─── The input
(* ===== verification/McpDb.v ===== *)
(** * The MCP server's database connection (mcp/src/db.cpp, db.h)

    What each operation sends to the client library and what it makes of the
    answers, error paths included.  The library, and the server behind it, are
    a parameter: an answer for a call after the calls before it.  An operation
    is a function of the calls made so far, which it extends.  The mutex of the
    connection makes each operation one piece; connecting is not modelled. *)

From stdpp Require Import gmap.
From S2P Require Import Prelude McpConf McpServer McpLog.

(** ** The client library *)

Inductive SqlValue := V_null | V_int (n : Z) | V_double (bits : Z) | V_text (s : list Z).
(** MYSQL_BIND: its type, its buffer, its sign flag. *)
Inductive bound := B_null | B_longlong (n : Z) (is_unsigned : bool) | B_long (n : Z) | B_double (bits : Z) | B_string (s : list Z).
(** mysql_stmt_next_result until there is no other is one call, and so are the
    fetch of a row with its columns. *)
Inductive call :=
  | C_init | C_prepare (sql : list Z) | C_bind (l : list bound) | C_execute | C_store | C_fetch | C_drain | C_close
  | C_query (sql : list Z) | C_store_result | C_rows | C_free_result.
(** An answer: whether the call failed, the errno and message then, the row or
    rows (a cell can be NULL), the number of the columns and their names. *)
Record answer := { a_failed : bool; a_errno : Z; a_error : list Z; a_rows : list (list (option (list Z))); a_names : list (list Z) }.

Inductive MergeMode := Single | Fields | NoneMode | ResultSet.

Section Db.
Context (lib : list call -> answer) (parse : list Z -> option Json).

Definition op (A : Type) : Type := list call -> (terr + A) * list call.
Definition ret {A} (x : A) : op A := fun h => (inr x, h).
Definition throw {A} (e : terr) : op A := fun h => (inl e, h).
Definition bind {A B} (m : op A) (f : A -> op B) : op B := fun h => match m h with (inl e, h) => (inl e, h) | (inr x, h) => f x h end.
Definition do_call (c : call) : op answer := fun h => (inr (lib (c :: h)), c :: h).
Local Notation "x <- m ; k" := (bind m (fun x => k)) (at level 60, m at next level, right associativity).

Definition server_error (msg : list Z) : terr := {| te_class := ServerInternal; te_msg := msg |}.
(** Db::classify. *)
Definition classify (msg : list Z) (code : Z) : terr :=
  if code =? 1644 then {| te_class := Engine; te_msg := sanitizeSecrets msg |}
  else if code =? 1317 then {| te_class := Cancelled; te_msg := bs "call was cancelled" |}
  else if existsb (Z.eqb code) [2006; 2013; 2002; 2005; 2003] then {| te_class := Connectivity; te_msg := sanitizeSecrets msg |}
  else {| te_class := Engine; te_msg := sanitizeSecrets msg |}.
(** A call on a statement: when it fails the statement is closed and the error
    thrown. *)
Definition stmt_call (c : call) : op answer :=
  a <- do_call c; if a_failed a then (_ <- do_call C_close; throw (classify (a_error a) (a_errno a))) else ret a.
Definition stmt_init : op unit :=
  a <- do_call C_init; if a_failed a then throw (server_error (bs "mysql_stmt_init failed")) else ret tt.

(** ** Values *)

Definition nib (c : Z) : Z := if c <=? 57 then c - 48 else c - 97 + 10.
Definition hexByte (s : list Z) (i : nat) : Z := Z.lor (Z.shiftl (nib (at_ s i)) 4) (nib (at_ s (i + 1))).
Definition looksLikeCanonicalVectorHex (s : list Z) : bool :=
  let n := Z.of_nat (length s) in
  if (n <? 16) || negb (n mod 8 =? 0) then false
  else if negb (forallb (fun c => ((48 <=? c) && (c <=? 57)) || ((97 <=? c) && (c <=? 102))) s) then false
  else
    let dim := Z.lor (hexByte s 0) (Z.shiftl (hexByte s 2) 8) in
    if dim <? 1 then false
    else if negb (hexByte s 4 =? 0) || negb (hexByte s 6 =? 0) then false
    else n =? 8 + 8 * dim.
(** The text is a C string. *)
Definition parseJsonOrValue (text : option (list Z)) : Json :=
  match text with
  | None => JNull
  | Some t =>
      let s := cstr t in
      if looksLikeCanonicalVectorHex s then JStr s
      else match parse s with Some v => v | None => jobj [(bs "value", JStr s)] end
  end.
(** The binds of callProc and scalarTextLocked. *)
Definition bind_of (v : SqlValue) : bound :=
  match v with V_null => B_null | V_int n => B_longlong n true | V_double b => B_double b | V_text s => B_string s end.
(** Those of callProcResultSet. *)
Definition bind_wide (v : SqlValue) : bound :=
  match v with
  | V_null => B_null
  | V_int n => if (- 2 ^ 31 <=? n) && (n <=? 2 ^ 31 - 1) then B_long n else B_longlong n false
  | V_double b => B_double b
  | V_text s => B_string s
  end.
(** The integer the server reads from a bound buffer. *)
Definition bound_int (b : bound) : option Z :=
  match b with B_longlong n true => Some (u64 n) | B_longlong n false => Some (s64 n) | B_long n => Some (s32 n) | _ => None end.

(** ** Statements *)

Fixpoint placeholders (first : bool) (n : nat) : list Z :=
  match n with O => [] | S n => (if first then bs "?" else bs ",?") ++ placeholders false n end.
Definition outVarToken (i : nat) : list Z := bs "fsq_out_" ++ dec_u (Z.of_nat i).
Fixpoint out_vars (first : bool) (i n : nat) : list Z :=
  match n with O => [] | S n => (if first then bs "@" else bs ",@") ++ outVarToken i ++ out_vars false (S i) n end.
(** The text of callProc, of the procedure and the numbers alone. *)
Definition call_sql (proc : list Z) (nparams nouts : nat) : list Z :=
  bs "CALL " ++ proc ++ bs "(" ++ placeholders true nparams ++ out_vars (Nat.eqb nparams 0) 0 nouts ++ bs ")".
Definition select_sql (nouts : nat) : list Z := bs "SELECT " ++ out_vars true 0 nouts.
Definition bind_params (l : list bound) : op unit := match l with [] => ret tt | _ => _ <- stmt_call (C_bind l); ret tt end.

(** ** The operations *)

(** The members of [out], a later one of a name in place of an earlier one. *)
Definition decode_cells (row : list (option (list Z))) (n : nat) : list Json := map parseJsonOrValue (take n row).
Definition decodeOutVars (outVars : list (list Z)) (mode : MergeMode) : op Json :=
  q <- do_call (C_query (select_sql (length outVars)));
  if a_failed q then throw (classify (a_error q) (a_errno q)) else
  r <- do_call C_store_result;
  if a_failed r then throw (server_error (bs "procedure's OUT-variable SELECT returned no row")) else
  rows <- do_call C_rows;
  _ <- do_call C_free_result;
  let parsed := match a_rows rows with row :: _ => decode_cells row (length outVars) | [] => [] end in
  ret (match mode with
       | Single => match parsed with v :: _ => v | [] => JNull end
       | _ => jobj (combine outVars parsed)
       end).
Definition callProc (proc : list Z) (params : list SqlValue) (outVars : list (list Z)) (mode : MergeMode) : op Json :=
  _ <- stmt_init;
  _ <- stmt_call (C_prepare (call_sql proc (length params) (length outVars)));
  _ <- bind_params (map bind_of params);
  _ <- stmt_call C_execute;
  d <- do_call C_drain;
  _ <- do_call C_close;
  if negb (a_errno d =? 0) then throw (classify (bs "procedure " ++ proc ++ bs " failed while producing results") (a_errno d))
  else match mode with NoneMode => ret (jobj [(bs "ok", JBool true)]) | _ => decodeOutVars outVars mode end.

(** A fetched cell: NULL and the empty text are both null. *)
Definition cell_text (c : option (list Z)) : option (list Z) := match c with Some [] => None | c => c end.
Definition first_cell (a : answer) : option (list Z) :=
  if a_failed a then None else match a_rows a with (c :: _) :: _ => cell_text c | _ => None end.
Definition callProcResultSet (proc : list Z) (params : list SqlValue) (column : list Z) : op Json :=
  _ <- stmt_init;
  _ <- stmt_call (C_prepare (call_sql proc (length params) 0));
  _ <- bind_params (map bind_wide params);
  e <- stmt_call C_execute;
  out <- (match a_names e with
          | [] => ret JNull
          | _ => _ <- stmt_call C_store; f <- do_call C_fetch; ret (parseJsonOrValue (first_cell f))
          end);
  d <- do_call C_drain;
  _ <- do_call C_close;
  if negb (a_errno d =? 0) then throw (classify (bs "procedure " ++ proc ++ bs " failed while producing results") (a_errno d))
  else ret (jobj [(column, out)]).
Definition selectScalarJson (expr : list Z) : op Json :=
  q <- do_call (C_query expr);
  if a_failed q then throw (classify (a_error q) (a_errno q)) else
  r <- do_call C_store_result;
  if a_failed r then ret JNull else
  rows <- do_call C_rows;
  _ <- do_call C_free_result;
  ret (match a_rows rows with (c :: _) :: _ => parseJsonOrValue c | _ => JNull end).
Definition scalarTextLocked (sql : list Z) (binds : list SqlValue) : op (option (list Z)) :=
  _ <- stmt_init;
  _ <- stmt_call (C_prepare sql);
  _ <- bind_params (map bind_of binds);
  _ <- stmt_call C_execute;
  s <- stmt_call C_store;
  text <- (match a_names s with [] => ret None | _ => f <- do_call C_fetch; ret (first_cell f) end);
  _ <- do_call C_close;
  ret text.
Definition callScalarBind (sql : list Z) (binds : list SqlValue) : op Json :=
  t <- scalarTextLocked sql binds; ret (parseJsonOrValue t).
Definition callScalarBindText (sql : list Z) (binds : list SqlValue) : op (option (list Z)) := scalarTextLocked sql binds.
Definition raw_cell (c : option (list Z)) : Json :=
  match c with None | Some [] => JNull | Some v => match parse v with Some j => j | None => JStr v end end.
Definition selectRowsRaw (sql : list Z) : op Json :=
  q <- do_call (C_query sql);
  if a_failed q then throw (classify (a_error q) (a_errno q)) else
  r <- do_call C_store_result;
  if a_failed r then ret (JArr []) else
  rows <- do_call C_rows;
  _ <- do_call C_free_result;
  ret (JArr (map (fun row => jobj (combine (a_names r) (map raw_cell row))) (a_rows rows))).
(** One statement on the session's id, whatever comes of it: the partial-result
    mode, the latch of FSQL_MCP_READ_ONLY, the close of the session.  The
    answer is whether it was applied. *)
Definition session_stmt (sql : list Z) (sid : Z) : op bool :=
  i <- do_call C_init;
  if a_failed i then ret false else
  p <- do_call (C_prepare sql);
  if a_failed p then (_ <- do_call C_close; ret false) else
  b <- do_call (C_bind [B_longlong sid true]);
  if a_failed b then (_ <- do_call C_close; ret false) else
  e <- do_call C_execute;
  if a_failed e then (_ <- do_call C_close; ret false) else
  _ <- do_call C_drain;
  _ <- do_call C_close;
  ret true.
Definition bootstrapSession (agentPartialReasoningFail : bool) (sid : Z) : op bool :=
  if negb agentPartialReasoningFail || (sid =? 0) then ret false else session_stmt (bs "SELECT fractal_agent_partial_fail(?, 'on')") sid.
Definition applyDestructiveLatch (lockDestructive : bool) (sid : Z) : op bool :=
  if negb lockDestructive || (sid =? 0) then ret false else session_stmt (bs "SELECT fractal_lock_destructive(?)") sid.
Definition sessionClose (sid : Z) : op bool := session_stmt (bs "SELECT fractal_session_close(?)") sid.
End Db.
──────
[Task]: Please print, exactly and with nothing else, the lines from the first line of the entries through the line containing "(** An answer: whether".

[Reply]:
(* ===== verification/McpDb.v ===== *)
(** * The MCP server's database connection (mcp/src/db.cpp, db.h)

    What each operation sends to the client library and what it makes of the
    answers, error paths included.  The library, and the server behind it, are
    a parameter: an answer for a call after the calls before it.  An operation
    is a function of the calls made so far, which it extends.  The mutex of the
    connection makes each operation one piece; connecting is not modelled. *)

From stdpp Require Import gmap.
From S2P Require Import Prelude McpConf McpServer McpLog.

(** ** The client library *)

Inductive SqlValue := V_null | V_int (n : Z) | V_double (bits : Z) | V_text (s : list Z).
(** MYSQL_BIND: its type, its buffer, its sign flag. *)
Inductive bound := B_null | B_longlong (n : Z) (is_unsigned : bool) | B_long (n : Z) | B_double (bits : Z) | B_string (s : list Z).
(** mysql_stmt_next_result until there is no other is one call, and so are the
    fetch of a row with its columns. *)
Inductive call :=
  | C_init | C_prepare (sql : list Z) | C_bind (l : list bound) | C_execute | C_store | C_fetch | C_drain | C_close
  | C_query (sql : list Z) | C_store_result | C_rows | C_free_result.
(** An answer: whether the call failed, the errno and message then, the row or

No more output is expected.